The PvP01 reference genome9 and the January 2019 GeneDB annotation release were used for all analysis. The choice of reference genome can affect mapping quality, and in choosing PvP01 we balanced both completeness of the assembly and annotation (which is a particular concern when analysing UTRs and multigene families, as we did in our subsequent analysis) and geographical similarity to our Cambodian samples. PvP01 was built from both short- and long-read sequence data, and has the highest assembly size and smallest number of unassigned scaffolds of any P. vivax reference genome published to date9. Isolated from a Papua Indonesian clinical isolate, PvP01 is also closer geographically to our Cambodian isolates than the widely used reference, El Salvador-1 (Sal1), which is South American in origin. While a Cambodian P. vivax genome assembly is available38, it was based on short-read data assembled into > 1000 fragments, which while useful for the discovery of new genes, would have greatly limited subsequent analysis of UTRs and multigene families if used as a reference.

Sequencing data from these samples has been made publicly available in the European Nucleotide Archive (ENA) under Study ID PRJEB32240. TopHat239 was used to map reads with directional parameters and a maximum intron size of 5000 nt. RNA-seq data was visualised using the Artemis genome browser40,41.

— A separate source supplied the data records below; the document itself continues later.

(* ===== verification/CommandProps.v ===== *)
(** Theorems about the monitor commands of Command.v. *)

From Stdlib Require Import ZArith Lia String.
From stdpp Require Import base list numbers option gmap.
From S2P Require Import Prelude CLib HexUtils GdbIf MemManager GdbPacket TargetState Target TargetProps Platform Exception Morse Frame Command Crc32.

(** ** Splitting the command *)

Lemma tokens_from_spec s : forall cur, Forall (fun c => is_sep c = false) cur ->
  Forall (fun t => t <> [] /\ Forall (fun c => is_sep c = false) t) (tokens_from cur s) /\
  concat (tokens_from cur s) = cur ++ List.filter (fun c => negb (is_sep c)) s /\
  zlen (tokens_from cur s) <= count_seps s + 1.
Proof.
  unfold count_seps. induction s as [|c s IH]; intros cur Hcur; cbn [tokens_from List.filter].
  - destruct cur as [|a cur]; cbn; [split_and!; [done|done|unfold zlen; cbn; lia]|].
    split_and!; [by repeat constructor; inversion Hcur|by rewrite app_nil_r|unfold zlen; cbn; lia].
  - destruct (is_sep c) eqn:Ec; cbn [negb].
    + destruct (IH [] (Forall_nil_2 _)) as (H1 & H2 & H3). destruct cur as [|a cur].
      * split_and!; [done|done|]. rewrite zlen_cons. lia.
      * cbn [concat]. rewrite H2. split_and!; [by constructor|done|]. rewrite !zlen_cons. lia.
    + assert (Hc : Forall (fun c => is_sep c = false) (cur ++ [c])) by (apply Forall_app; split; [done|by constructor]).
      destruct (IH _ Hc) as (H1 & H2 & H3). split_and!; [done| |done]. rewrite H2. by rewrite <- app_assoc.
Qed.

(** The tokens [command_process] stores are the non-empty runs of
    characters between blanks, in order and complete, and with the controller
    pointer in front they never exceed the entries allocated for argv. *)
Theorem tokens_fit cmd :
  Forall (fun t => t <> [] /\ Forall (fun c => is_sep c = false) t) (tokens cmd) /\
  concat (tokens cmd) = List.filter (fun c => negb (is_sep c)) cmd /\
  1 + zlen (tokens cmd) <= 2 + count_seps cmd.
Proof. destruct (tokens_from_spec cmd [] (Forall_nil_2 _)) as (H1 & H2 & H3). split_and!; [done|done|unfold tokens; lia]. Qed.

Section Props.
Context {D : Type} `{GdbIf D} `{MemIf D} `{Driver D} `{HostIf D} `{MorseIf D} `{ProbeIf D} `{ScanIf D}.
Variable ctl_bytes : nat -> list Z.
Variable fmt_2f : Z -> Z -> list Z.
Implicit Types w : world D.

(** The allocation of argv succeeded. *)
Definition argv_block (cmd : list Z) w h w' : Prop := MemManager_Alloc (4 * (2 + count_seps cmd)) w = Ok (Some h) w'.

(** An empty monitor command dereferences a null pointer: argv[1] was
    never set. *)
Theorem empty_command_null c cmd w h w' :
  tokens cmd = [] -> argv_block cmd w h w' ->
  command_process ctl_bytes fmt_2f c cmd w = Fault NullDeref w'.
Proof. intros Ht Ha. unfold command_process. rewrite (bind_Ok _ _ _ _ _ Ha), Ht. done. Qed.

Lemma find_command_none (word : list Z) cmds : (forall c, In c cmds -> prefixb word (c_cmd c) = false) -> find_command word cmds = None.
Proof.
  induction cmds as [|c cmds IH]; intros Hn; [done|]. cbn. rewrite (Hn c) by (by left). apply IH. intros c' Hc'. apply Hn. by right.
Qed.

(** A command that is none of the probe's own is never found among the
    commands of the target: argv[0], which [target_command] compares, is the
    controller pointer, so unless its bytes happen to spell a command the
    result is -1 whatever was typed. *)
Theorem target_commands_unreachable c cmd w h w1 tc p t word rest :
  tokens cmd = word :: rest -> find_builtin word cmd_list = None ->
  argv_block cmd w h w1 -> ctls w1 !! c = Some tc -> cur_target tc = Some p -> heap w1 !! p = Some t ->
  (forall k, In k (concat (List.map tc_cmds (commands t))) -> prefixb (ctl_bytes c) (c_cmd k) = false) ->
  (exists d, MemManager_Free (Some h) (dev w1) = Ok tt d) ->
  exists w', command_process ctl_bytes fmt_2f c cmd w = Ok (-1) w' /\ same w1 w'.
Proof.
  intros Ht Hf Ha Hc Hcur Hp Hk [d Hd]. unfold command_process. rewrite (bind_Ok _ _ _ _ _ Ha). unfold deref at 1. rewrite bind_ret, Ht.
  unfold argv_str, argv_at. cbn [lookup list_lookup List.map deref]. rewrite bind_bind, bind_ret, bind_ret.
  rewrite (bind_Ok _ _ _ _ _ (load_ctl_Ok _ _ _ Hc)). cbn [arg_str]. rewrite Hf, Hcur.
  assert (Hr : target_command ctl_bytes (Some p) (ACtl c :: List.map AStr (word :: rest)) w1 = Ok (-1) w1).
  { unfold target_command. rewrite (bind_Ok _ _ _ _ _ (deref_target_Ok _ _ _ Hp)). cbn [lookup list_lookup deref].
    rewrite bind_ret. cbn [arg_str]. by rewrite find_command_none. }
  change (List.map AStr (word :: rest)) with (AStr word :: List.map AStr rest) in *.
  rewrite (bind_Ok _ _ _ _ _ Hr). exists (set_dev d w1). split; [|apply same_refl || by split_and!].
  cbn. unfold bind, lift. by rewrite Hd.
Qed.

(** [heapinfo] with the four addresses its help asks for only prints its
    usage: the count it tests includes the controller pointer and its own
    name. *)
Theorem heapinfo_ignores_arguments p c name a1 a2 a3 a4 w :
  match cmd_heapinfo ctl_bytes (Some p) [ACtl c; AStr name; AStr a1; AStr a2; AStr a3; AStr a4] w with
  | Ok r w' => r = true /\ same w w'
  | Raise _ _ w' => same w w'
  | Fault _ _ | Hang => True
  end.
Proof.
  unfold cmd_heapinfo. cbn [zlen length]. change (zlen _ =? 5) with false. cbv iota.
  pose proof (keeps_gdb_outf (D := D) (str "heapinfo heap_base heap_limit stack_base stack_limit" ++ nl) w) as Hk.
  unfold bind, ret. destruct (gdb_outf _ w); done.
Qed.

(** [halt_timeout] on an attached target always sets the timeout to 0: the
    number it reads is its own name. *)
Theorem halt_timeout_zero p t c tc name args w w' :
  prefixb name (str "halt_timeout") = true -> name <> [] ->
  heap w !! p = Some t -> t_tc t = Some c -> ctls w !! c = Some tc ->
  cmd_halt_timeout ctl_bytes (Some p) (ACtl c :: AStr name :: args) w = Ok true w' ->
  option_map cortexm_wait_timeout (ctls w' !! c) = Some 0.
Proof.
  intros Hn Hne Hp Htc Hc. unfold cmd_halt_timeout.
  assert (Hac : 1 <? zlen (ACtl c :: AStr name :: args) = true).
  { apply Z.ltb_lt. rewrite !zlen_cons. pose proof (zlen_nonneg args). lia. }
  assert (Hz : strtol 10 name = 0).
  { apply prefixb_spec in Hn as [r Hr]. destruct name as [|x name]; [done|]. cbn in Hr. injection Hr as Hx _. subst x.
    destruct name as [|y [|z name]]; vm_compute; reflexivity. }
  assert (Hset : (let! s := argv_str ctl_bytes (ACtl c :: AStr name :: args) 1 in
    let! (_, x) := deref_target (Some p) in let! c := deref (t_tc x) in
    upd_ctl c (set_halt_timeout (u32 (strtol 10 s)))) w = Ok tt (set_ctls (<[c := set_halt_timeout (u32 0) tc]> (ctls w)) w)).
  { unfold argv_str, argv_at. cbn [lookup list_lookup deref]. rewrite bind_bind, bind_ret, bind_ret.
    rewrite (bind_Ok _ _ _ _ _ (deref_target_Ok _ _ _ Hp)), Htc. unfold deref. rewrite bind_ret.
    rewrite (upd_ctl_Ok _ _ _ _ Hc). cbn [arg_str]. by rewrite Hz. }
  rewrite Hac. cbn [when]. rewrite (bind_Ok _ _ _ _ _ Hset).
  set (w1 := set_ctls _ w). assert (Hp1 : heap w1 !! p = Some t) by done.
  rewrite (bind_Ok _ _ _ _ _ (deref_target_Ok _ _ _ Hp1)), Htc. unfold deref at 1. rewrite bind_ret.
  assert (Hc1 : ctls w1 !! c = Some (set_halt_timeout (u32 0) tc)) by (cbn; apply lookup_insert_eq).
  rewrite (bind_Ok _ _ _ _ _ (load_ctl_Ok _ _ _ Hc1)). intros Hrun. apply bind_inv in Hrun as (u & w2 & Hr2 & Hret).
  unfold ret in Hret. injection Hret as <-. destruct (keeps_Ok _ _ _ _ (keeps_gdb_outf _) Hr2) as (_ & -> & _). by rewrite Hc1.
Qed.

Lemma keeps_platform_call {A} c (m : M D A) : keeps (platform_call c m).
Proof. unfold platform_call. solve_keeps. Qed.
#[local] Hint Resolve keeps_platform_call : keeps.
Lemma keeps_scan_prepare c : keeps (scan_prepare c).
Proof. unfold scan_prepare. solve_keeps. Qed.

(** A scan that raises does not escape its command: [swdp_scan] reports it
    and fails, and targets and controllers are as the scan left them. *)
Theorem swdp_scan_catches c name w b w' :
  (forall v, exists type msg v', adiv5_swdp_scan c 0 v = Raise type msg v' /\ same v v' /\ 0 < type < 2 ^ 32) ->
  cmd_swdp_scan ctl_bytes [ACtl c; AStr name] w = Ok b w' -> b = false /\ same w w'.
Proof.
  intros Hscan. unfold cmd_swdp_scan, argv_ctl, argv_at. cbn [lookup list_lookup deref List.tl]. rewrite bind_bind, !bind_ret.
  change (1 <? zlen [AStr name]) with false. cbv iota. rewrite bind_ret. intros Hrun.
  apply bind_inv in Hrun as ([] & w1 & Hp & Hrun). pose proof (keeps_Ok _ _ _ _ (keeps_scan_prepare c) Hp) as S1.
  apply bind_inv in Hrun as (r & w2 & Ht & Hrun). destruct (Hscan w1) as (type & msg & w3 & Hs & S2 & Hty).
  pose proof (try_catch_all (adiv5_swdp_scan c 0) w1) as Hall. rewrite Hs in Hall. rewrite (Hall Hty) in Ht. injection Ht as <- <-.
  unfold scan_report in Hrun. apply bind_inv in Hrun as (devs & w4 & Hd & Hrun).
  apply bind_inv in Hd as ([] & w5 & Hmsg & Hd). unfold ret in Hd. injection Hd as <- <-.
  assert (S3 : same w3 w5) by (eapply keeps_Ok; [|exact Hmsg]; solve_keeps).
  cbn [Z.leb Z.compare] in Hrun. apply bind_inv in Hrun as ([] & w6 & Hsr & Hrun).
  assert (S4 : same w5 w6) by (eapply keeps_Ok; [|exact Hsr]; solve_keeps).
  apply bind_inv in Hrun as ([] & w7 & Ho & Hrun). unfold ret in Hrun. injection Hrun as <- <-.
  assert (S5 : same w6 w7) by (eapply keeps_Ok; [|exact Ho]; solve_keeps).
  split; [done|]. eauto using same_trans.
Qed.
End Props.

(** ** Concrete commands *)
Module CommandSim.
Import CrcSim.
#[global] Instance sim_mem : MemIf unit := { MemManager_Alloc _ := ret (Some 9%positive); MemManager_Free _ := ret tt }.
#[global] Instance sim_host : HostIf unit := { host_call _ _ := ret 0 }.
#[global] Instance sim_morse : MorseIf unit := { morse _ _ := ret tt; get_morse_msg := ret None }.
#[global] Instance sim_probe : ProbeIf unit := {
  get_voltage _ := ret (str "not supported"); srst_set_val _ _ := ret tt; srst_get_val _ := ret false;
  target_set_power _ _ := ret tt; target_get_power _ := ret false; voltage_sense _ := ret 0;
  max_frequency_set _ _ := ret tt; max_frequency_get _ := ret 1000000; set_idle_state _ _ := ret tt;
}.
(** Nothing answers. *)
#[global] Instance sim_scan : ScanIf unit := {
  jtag_scan _ _ := raise EXCEPTION_ERROR (str "jtag");
  adiv5_swdp_scan _ _ := raise EXCEPTION_TIMEOUT (str "no answer");
}.
(** The bytes of a function pointer of the image. *)
Definition ctl_bytes (_ : nat) : list Z := [0x41; 0x12; 0x00; 0x10].
Definition fmt_2f (_ _ : Z) : list Z := str "1.00".
Definition with_command : target := set_commands [{| tc_handle := 3; specific_name := str "STM32F1";
  tc_cmds := [cmd_entry "erase_mass" "erase_mass" "Erase entire flash memory"] |}] (set_conn true (Some 0%nat) readable).
Definition ctl : controller := TargetSim.ctl.
Definition w0 : world unit :=
  {| heap := {[ 5%positive := with_command ]}; ctls := {[ 0%nat := ctl ]}; pbuf := []; debug_bmp := false; dev := tt |}.
(** A frame is acknowledged when the channel answers '+'. *)
End CommandSim.

Lemma empty_command_null_witness :
  command_process CommandSim.ctl_bytes CommandSim.fmt_2f 0 [] CommandSim.w0 = Fault NullDeref CommandSim.w0.
Proof. apply (empty_command_null _ _ 0 [] CommandSim.w0 9); reflexivity. Defined.
Lemma target_commands_unreachable_witness : exists w',
  command_process CommandSim.ctl_bytes CommandSim.fmt_2f 0 (str "erase_mass") CommandSim.w0 = Ok (-1) w' /\ same CommandSim.w0 w'.
Proof.
  apply (target_commands_unreachable _ _ 0 (str "erase_mass") CommandSim.w0 9 CommandSim.w0 CommandSim.ctl 5
    CommandSim.with_command (str "erase_mass") []); try reflexivity.
  - intros k [<-|[]]. reflexivity.
  - exists tt. reflexivity.
Defined.
Lemma halt_timeout_zero_witness : exists w',
  cmd_halt_timeout CommandSim.ctl_bytes (Some 5%positive) [ACtl 0%nat; AStr (str "halt_timeout"); AStr (str "500")] CommandSim.w0 = Ok true w' /\
  option_map cortexm_wait_timeout (ctls w' !! 0%nat) = Some 0.
Proof.
  eexists. split; [vm_compute; reflexivity|].
  eapply (halt_timeout_zero CommandSim.ctl_bytes 5 CommandSim.with_command 0 CommandSim.ctl (str "halt_timeout") [AStr (str "500")]
    CommandSim.w0); [reflexivity|discriminate|reflexivity|reflexivity|reflexivity|vm_compute; reflexivity].
Defined.
Lemma swdp_scan_catches_witness : exists b w',
  cmd_swdp_scan CommandSim.ctl_bytes [ACtl 0%nat; AStr (str "swdp_scan")] CommandSim.w0 = Ok b w' /\ (b = false /\ same CommandSim.w0 w').
Proof.
  eexists _, _. split; [vm_compute; reflexivity|].
  eapply (swdp_scan_catches CommandSim.ctl_bytes 0 (str "swdp_scan") CommandSim.w0); [|vm_compute; reflexivity].
  intros v. eexists _, _, v. split; [reflexivity|]. split; [apply same_refl|unfold EXCEPTION_TIMEOUT; lia].
Defined.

Identification of transcriptome features

Custom Perl scripts were used to calculate RPKM values, which used the BEDTools suite42. A custom approach described previously23 was used to detect new RNA sequences, including UTRs and ncRNAs, which also used the BEDTools suite. Spiced reads were identified using the CIGAR string in the DAFT-seq BAM files. Comparison with existing annotation allowed the detection of known spice sites. Splice sites in UTRs and ncRNAs were found by identifying overlapping spliced reads. Exitrons were found by identifying spliced reads mapping within protein-coding exons. Detection of each splice site required at least 5 reads. Code is available online at https://github.com/LiaChappell/DAFT-seq.

Comparisons to other data sets

For comparison to microarray data sets, one-to-one orthologues were selected for comparison between time courses using Sal112 and for with P. falciparum24. Pearson correlation was calculated for orthologous pairs of genes present in both data sets. The corrplot R package was used to visualise the data.

Comparative analysis of isolates

A threshold of 5 RPKM (reads per kilobase per million mapped reads, a normalised measure of gene expression) was used to define detection of expression. In order to compare relative levels of expression between the individual isolates to look for expression variability, two metrics were calculated for each gene, the coefficient of variation (\(Cv)_{ }\) which is a ratio of standard deviation (\(\sigma )\) of RPKMs from the four isolates to the mean (\(\mu\)) RPKM:

$$ Cv = \frac{\sigma }{\mu } $$

and the index of dispersion (D), which gives an indication of the spread of expression results, represented as:

$$ D = \frac{{\sigma^{2} }}{\mu } $$

The intersection of the top ranked genes from each method were used to create a list of 86 differentially expressed genes between the isolates. Gene ontology (GO) terms and 1:1 P. falciparum homologs (29/86) were identified for differentially expressed genes using PlasmoDB43, and genes identified as part of the P. falciparum invadome were also evaluated against our dataset44.

To be able to differentiate between variable levels of expression and variable levels of mapping (due to sequence variation in the isolates), we performed an additional round of analysis considering only regions of coding sequence where reads were mapped in all of the isolates. We examined blocks of continuous coverage where at least 5 reads were mapped, breaking coding sequences into multiple blocks that could be effectively considered as exons in downstream analysis of differential expression (see Fig. S7).